I think hard before I speak. "It's difficult. I can smell blood. Every day that I go to school, I can smell blood in other people's veins. I have a drive to get that blood in whatever way I can. Some days it's all I can think about."
She pauses before saying, "Vampire. A beast that pretends to be human and eats other people. Known for drinking blood. How come you eat vegetables then?"
"I always have. I can't eat animals. I guess it's part of being an animal. Plus, vampire taste buds tend to prefer human." I sniff. "Go away, your blood smells so sweet! Adrenaline!" She shuffles back to the other end of the sofa. "Thanks. I was going to lose it there."
We sit in silence for a bit, then Sunset asks a question that I wasn't expecting.
"Remember when you attacked me? Could you taste that I wasn't really human?"
"Hmm," I say, "I - I think I could. Your blood wasn't as nice. You were - sour."
"You mean like those sour sweets you can buy at Sugarcube Corner?"
"Yes. A bit."
"Yeeeewwww. By the way, we're going to be late for school."
I look at the clock. "Yay. School. No blood. No meat. Pretending to be vegan. I can't exactly eat someone's flesh for lunch, can I?"
I really did not need to hear that."
We walk outside and I notice that something is wrong. The sun is setting instead of rising. About half of it is below the horizon. Sunset looks at me.
"This is bad," she says. "Fluttershy, go somewhere that you can't hurt anyone. Now."
Why?
"Why?" I question.
"No sunlight. You'll turn on me." I realise too late that I left the house without the keys. I am locked out. I feel myself growing and all of a sudden I spot someone down the street who is actually human and I can smell that they have a cut and all I can think about is blood. Blood. Blood. I watch them with mild interest as the rain begins to fall and a crescent moon appears between the clouds. I snarl as the person walks away.
"Fluttershy," Sunset says cautiously. I growl at her for distracting me and look at the human.

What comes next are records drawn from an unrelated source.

Lemma sort_nil {A : Type} (leb : A -> A -> bool) l :
  sort leb l = [] <-> l = [].
Proof.
  split; [|now intros ->].
  intros H. apply (f_equal (@length _)) in H.
  rewrite sort_length in H. now apply length_zero_iff_nil.
Qed.

(** C3 (as amended).  When [build_metrics] returns on a normalized frame,
    its list has a top-item entry exactly when the frame has an [item]
    column with at least one value that is not missing; the frame then has
    a [revenue] column as well. *)
Theorem build_metrics_top_item (df : DataFrame) (ms : list metric) :
  normalized df = true ->
  build_metrics df = Ok ms ->
  (has_top_item ms = true <->
   exists item, get_column "item" df = Ok item
                /\ existsb (fun c => negb (isna c)) item = true)
  /\ (has_top_item ms = true ->
      has_column "item" df = true /\ has_column "revenue" df = true).
Proof.
  intros Hn H. apply normalized_rectangular in Hn.
  unfold build_metrics in H.
  inv_bind H. inv_bind H. inv_bind H. inv_bind H. inv_bind H. inv_Ok H.
  assert (T0 : has_top_item x = false).
  { destruct (has_column "revenue" df); [inv_bind E|]; now inv_Ok E. }
  assert (T2 : has_top_item x1 = false).
  { destruct (has_column "revenue" df); [inv_bind E1|]; now inv_Ok E1. }
  assert (T3 : has_top_item x2 = false).
  { destruct (has_column "units_sold" df); [inv_bind E2|]; now inv_Ok E2. }
  assert (T : has_top_item
                (x ++ [mk_metric "Total expenses" (Dollars x0)]
                   ++ x1 ++ x2 ++ x3) = has_top_item x3).
  { unfold has_top_item in *.
    rewrite !existsb_app, T0, T2, T3. reflexivity. }
  rewrite T. clear T T0 T2 T3 E E0 E1 E2.
  destruct (has_column "item" df) eqn:Hitem.
  - inv_bind E3. inv_bind E3.
    rename x4 into item, x5 into revenue.
    pose proof (get_column_length _ _ _ Hn E) as Li.
    pose proof (get_column_length _ _ _ Hn E0) as Lr.
    pose proof (existsb_present_combine item revenue
                  (eq_trans Li (eq_sym Lr))) as Hrows.
    set (rows := map (fun r => (fst r, as_num (snd r)))
                     (dropna_key (combine item revenue))) in E3.
    destruct (sort_values_desc Qle_bool snd
                (groupby_agg cell_eqb cell_leb nansum rows))
      as [|[name v] rest] eqn:Etop.
    + inv_Ok E3.
      apply sort_nil, groupby_agg_nil, map_eq_nil in Etop.
      apply Hrows in Etop.
      split; [|discriminate].
      split; [discriminate|].
      intros (item' & Hi & Hex). congruence.
    + inv_Ok E3.
      assert (Hex : existsb (fun c => negb (isna c)) item = true).
      { destruct (existsb (fun c => negb (isna c)) item) eqn:Ex;
          [reflexivity|].
        pose proof (proj2 Hrows eq_refl) as Ex'.
        unfold rows in Etop. rewrite Ex' in Etop.
        discriminate. }
      split.
      * split; [|reflexivity]. intros _. now exists item.
      * intros _. split; [reflexivity|].
        now apply get_column_has_column in E0.
  - inv_Ok E3. split; [|discriminate].
    split; [discriminate|].
    intros (item & Hi & _).
    apply get_column_has_column in Hi. congruence.
Qed.

Lemma build_metrics_top_item_witness :
  normalized Sample.sales = true
  /\ exists ms,
      build_metrics Sample.sales = Ok ms
      /\ (has_top_item ms = true <->
          exists item, get_column "item" Sample.sales = Ok item
                       /\ existsb (fun c => negb (isna c)) item = true)
      /\ (has_top_item ms = true ->
          has_column "item" Sample.sales = true
          /\ has_column "revenue" Sample.sales = true).
Proof.
  split; [reflexivity|].
  eexists. split; [vm_compute; reflexivity|].
  apply (build_metrics_top_item Sample.sales); reflexivity.
Defined.

(** C3 as stated fails.  A header-only export has both columns and no top
    item, by the guard on the empty ranking; and with [item] but no
    [revenue], [build_metrics] raises instead of returning. *)
Lemma build_metrics_top_item_not_by_columns :
  (normalized Sample.no_rows = true
   /\ has_column "item" Sample.no_rows = true
   /\ has_column "revenue" Sample.no_rows = true
   /\ exists ms, build_metrics Sample.no_rows = Ok ms
                 /\ has_top_item ms = false)
  /\ (normalized Sample.items_only = true
      /\ has_column "item" Sample.items_only = true
      /\ has_column "revenue" Sample.items_only = false
      /\ build_metrics Sample.items_only = Raise (KeyError "revenue")).
Proof.
  split.
  - repeat split. eexists. split; reflexivity.
  - repeat split.
Qed.

(** ** Answer Engine *)

Lemma Qlt_bool_true a b : (a < b)%Q -> Qlt_bool a b = true.
Proof.
  intros H. unfold Qlt_bool.
  destruct (Qle_bool b a) eqn:E; [|reflexivity].
  apply Qle_bool_iff in E. now apply Qlt_not_le in H.
Qed.

Lemma drop_percent_negative last prev :
  (0 < prev)%Q -> (prev < last)%Q -> (drop_percent last prev < 0)%Q.
Proof.
  intros Hp Hl. unfold drop_percent.
  assert (H : ((prev - last) / prev < 0)%Q).
  { apply Qlt_shift_div_r; [exact Hp|]. lra. }
  lra.
Qed.

(** C9.  On a normalized frame whose Weekly Revenue has at least two weeks,
    the earlier of the last two with positive revenue, a question that
    contains "revenue" and "drop" gets the week-over-week answer of the
    first branch, whatever the direction of the change: when the last week
    is the higher one, the percentage reported is negative. *)
Theorem rule_based_answer_revenue_drop (sqrt : Q -> Q) (question : string)
    (df : DataFrame) (weekly : list (Z * Q)) (last prev : Z * Q) :
  normalized df = true ->
  compute_weekly_revenue df = Ok weekly ->
  (2 <= length weekly)%nat ->
  iloc_neg 1 weekly = Some last ->
  iloc_neg 2 weekly = Some prev ->
  (0 < snd prev)%Q ->
  PyStr.contains "revenue" question = true ->
  PyStr.contains "drop" question = true ->
  rule_based_answer sqrt question df
  = Ok (RevenueFell (drop_percent (snd last) (snd prev)) (snd last) (snd prev))
  /\ ((snd prev < snd last)%Q ->
      (drop_percent (snd last) (snd prev) < 0)%Q).
Proof.
  intros _ Hw Hlen Hlast Hprev Hpos Hrev Hdrop.
  split; [|now apply drop_percent_negative].
  unfold rule_based_answer. rewrite Hw. cbn [bind].
  rewrite (PyStrFacts.contains_lower "revenue" question eq_refl Hrev).
  rewrite (PyStrFacts.contains_lower "drop" question eq_refl Hdrop).
  apply Nat.leb_le in Hlen. rewrite Hlen. cbn [andb].
  rewrite Hlast, Hprev, (Qlt_bool_true _ _ Hpos).
  reflexivity.
Qed.

Lemma rule_based_answer_revenue_drop_witness :
  normalized Sample.sales = true
  /\ rule_based_answer Sample.sqrt "Did revenue drop last week?" Sample.sales
     = Ok (RevenueFell
             (drop_percent (inject_Z 10100) (inject_Z 300))
             (inject_Z 10100) (inject_Z 300))
  /\ (drop_percent (inject_Z 10100) (inject_Z 300) < 0)%Q.
Proof.
  split; [reflexivity|].
  destruct (rule_based_answer_revenue_drop Sample.sqrt
              "Did revenue drop last week?" Sample.sales
              [(1704067200000000000%Z, inject_Z 500);
               (1704672000000000000%Z, inject_Z 300);
               (1705276800000000000%Z, inject_Z 10100)]
              (1705276800000000000%Z, inject_Z 10100)
              (1704672000000000000%Z, inject_Z 300)) as [Ha Hd];
    try reflexivity.
  - simpl; lia.
  - split; [exact Ha|]. apply Hd. reflexivity.
Defined.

He stares at us as Sunset walks in front of me. She holds out a hand and tells me, "No. Bad girl. I can find a way to help you if you don't attack anyone. I see something in her eyes. Something that is rare to see in the eyes of Sunset Shimmer. Hurt. Not hatred. Not fear. Hurt. Hurt at what I am about to do. She tells the person to leave slowly. I want to tell her that I am starving. All I manage is a whimper. I fight against the urge to attack the person. I turn back into a person and find myself on my hands and knees, the tears running again at what I am. I curl up and wish that I was still a small girl, that my parents and my auntie and I were still alive, that I had never turned into this thing. I could do anything to wipe myself from existence. I just lay there weeping, doing something remotely human. Then I realise that I have a heartbeat and a breath in my body and weep with joy and guilt and apologise to those people whom I killed. I hug Sunset, and we both decide that we need a day off school. We clean the basement and I lick some blood and it tastes disgusting. I am human. I am human. The sun returns to normal. I am human.
But that night, I become a beast again and lock myself away, cleaning the blood off the walls of the basement with my tounge and cursing everything that led me to my demise as a person. The fact is, I have a beast raging inside me and it will never go away. I have adopted a new philosophy though. There is no point in wishing that I am something I am not. I am a vampire. I am a beautiful vampire. I have human friends and help other humans. I help other animals like me. The vicious ones who need a bit of friendship to fight their greatest enemies: themselves.
I am who I am, and I am proud of it.